Trend, Seasonality and Sharp Changes

There is a very clear upward trend in the data, several sharp changes, and the mean is in no way constant over time. All of these are red flags that the data is not stationary. I do not believe from looking at the data that seasonality is an issue since there is no consistent change that occurs periodically. The issue of the trend can and will be addressed via differencing, and similarly seasonality can be addressed in this way but we need not do that here. The sharp changes do make a difference in terms of the variance, which we will attempt to make constant via power transformations such as through the Box-Cox transformation.

Transforming

With the end goal of forecasting, the first step after looking at the data is to transform it to make it stationary, i.e. make it so the future behaves as the past. In order to determine the best way to do that, we should look at the ACF (auto-covariance) and PACF (partial auto-covariance) plots, which depict how data are affected by the observations that precede them. This will also give us an idea of the model for the data.

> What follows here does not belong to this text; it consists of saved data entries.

Lemma loadEnv_line_other (tok : ScanToken) (st st' : State) (o : outcome unit) (k : string) :
  loadEnv_line tok st = (o, st') ->
  entry_key tok <> k ->
  environ st' !! k = environ st !! k.
Proof.
  intros Hr Hne.
  destruct (Nat.eq_dec (length (Split (Text tok) EQUALS)) 2) as [E|E].
  - rewrite (loadEnv_line_wellformed _ _ E) in Hr.
    destruct (ScanErr tok); inversion Hr; subst; cbn; now apply inject_entry_other.
  - rewrite (loadEnv_line_malformed _ _ E) in Hr. inversion Hr; subst. reflexivity.
Qed.

Lemma loadEnv_scan_other (toks : list ScanToken) (st st' : State) (o : outcome unit) (k : string) :
  loadEnv_scan toks st = (o, st') ->
  Forall (fun t => entry_key t <> k) toks ->
  environ st' !! k = environ st !! k.
Proof.
  intros Hr Hall. revert st Hr.
  induction Hall as [|tok toks Hne _ IH]; intros st Hr.
  - inversion Hr; subst. reflexivity.
  - cbn [loadEnv_scan] in Hr. rewrite bind_eq in Hr.
    destruct (loadEnv_line tok st) as [[[]| |] st1] eqn:Hl.
    + rewrite (IH _ Hr). eapply loadEnv_line_other; eassumption.
    + inversion Hr; subst. eapply loadEnv_line_other; eassumption.
    + inversion Hr; subst. eapply loadEnv_line_other; eassumption.
Qed.

Variable host : Host.

(** X2: loadEnv changes only variables that are unset and named in the file: a
    variable that is set keeps its value, and a variable no line names is as
    it was, however loading ends. *)
Theorem loadEnv_changes_only_unset_named_keys
    (st st' : State) (o : outcome unit) (k : string) :
  loadEnv host st = (o, st') ->
  (forall x, environ st !! k = Some x -> environ st' !! k = Some x) /\
  ((forall file, dotenv host = Ok file -> Forall (fun t => entry_key t <> k) (tokens file)) ->
   environ st' !! k = environ st !! k).
Proof.
  intros Hr. unfold loadEnv in Hr.
  destruct (dotenv host) as [file|e] eqn:Hfile.
  - split.
    + intros x Hx. eapply loadEnv_scan_keeps; eassumption.
    + intros Hnone. eapply loadEnv_scan_other; [eassumption | now apply Hnone].
  - rewrite log_Fatal_eq in Hr. inversion Hr; subst. cbn. auto.
Qed.

(** X1: the fallback file is required: when [.env] cannot be opened the
    process exits with status 1 after logging the error, whatever the
    environment holds; no template is loaded, no connection is made. *)
Theorem missing_dotenv_is_fatal (reqs : list Request) (st : State) (e : string) :
  dotenv host = Err e ->
  process host reqs st = (Exit 1, add_events st [Log e]).
Proof.
  intros Hfile. unfold process, init, loadEnv. rewrite Hfile.
  now rewrite !bind_eq, log_Fatal_eq.
Qed.

End MoreEnv.

Section Notices.
Context `{TemplateEngine}.

Lemma inject_entry_trace (st : State) (tok : ScanToken) (e : event) :
  In e (trace st) -> In e (trace (inject_entry st tok)).
Proof.
  intros Hin. destruct (inject_entry_frame st tok) as (_ & _ & _ & evs & -> & _).
  apply in_or_app. now left.
Qed.

Lemma loadEnv_line_trace (tok : ScanToken) (st st' : State) (o : outcome unit) (e : event) :
  loadEnv_line tok st = (o, st') -> In e (trace st) -> In e (trace st').
Proof.
  intros Hr Hin.
  destruct (Nat.eq_dec (length (Split (Text tok) EQUALS)) 2) as [E|E].
  - rewrite (loadEnv_line_wellformed _ _ E) in Hr.
    destruct (ScanErr tok); inversion Hr; subst; cbn;
      [apply in_or_app; left|]; now apply inject_entry_trace.
  - rewrite (loadEnv_line_malformed _ _ E) in Hr. inversion Hr; subst. cbn.
    apply in_or_app. now left.
Qed.

Lemma loadEnv_scan_trace (toks : list ScanToken) (st st' : State) (o : outcome unit) (e : event) :
  loadEnv_scan toks st = (o, st') -> In e (trace st) -> In e (trace st').
Proof.
  revert st. induction toks as [|tok toks IH]; intros st Hr Hin.
  - inversion Hr; subst. exact Hin.
  - cbn [loadEnv_scan] in Hr. rewrite bind_eq in Hr.
    destruct (loadEnv_line tok st) as [[[]| |] st1] eqn:Hl.
    + eapply IH; [exact Hr|]. eapply loadEnv_line_trace; eassumption.
    + inversion Hr; subst. eapply loadEnv_line_trace; eassumption.
    + inversion Hr; subst. eapply loadEnv_line_trace; eassumption.
Qed.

The autocorrelation of data, represented by the function \(\gamma_X\) for some data \(X\), is the correlation in the data between two different points in time. One of the conditions for stationarity of a dataset is for the autocorrelation between two points in time \(t_1\) and \(t_2\) to be equal to the autocorrelation of the difference between \(t_1\) and \(t_2\). The partial autocorrelation is the original ACF, controlling for the values of the time series at all shorter lags. Properties of these plots help us determine the order of the AR and MA components of our ARMA model.

AR (auto-regressive) models depend on their past values, an error term, and sometimes a constant. MA (moving average) models depend linearly on the current and past values of white noise error terms (which is random). The combination of them, together with differencing, consitute the ARIMA model.

# library(forecast) is loaded
ggtsdisplay(open)

The ACF of the data decays gradually, whereas the PACF cuts off abruptly. The gradual decay of the ACF tells us that we should difference the data, which would also address the issue of the upward trend.

Box-Cox Transformation

We would like to begin by using the Box-Cox power transformation, which is a method that helps to Normalize data. This method finds a value \(\lambda\) which maximizes the log-likelihood and then the data is raised to the power of \(\lambda\). The higher the likelihood, the better (more likely) the model parameter. Power transformations such as the Box-Cox help to stabilize the variance which is imperative for Box-Jenkins modeling.

par(mfrow = c(1, 1))
# library(MASS) is loaded
bcTransform <- boxcox(open ~ as.numeric(1:length(open)))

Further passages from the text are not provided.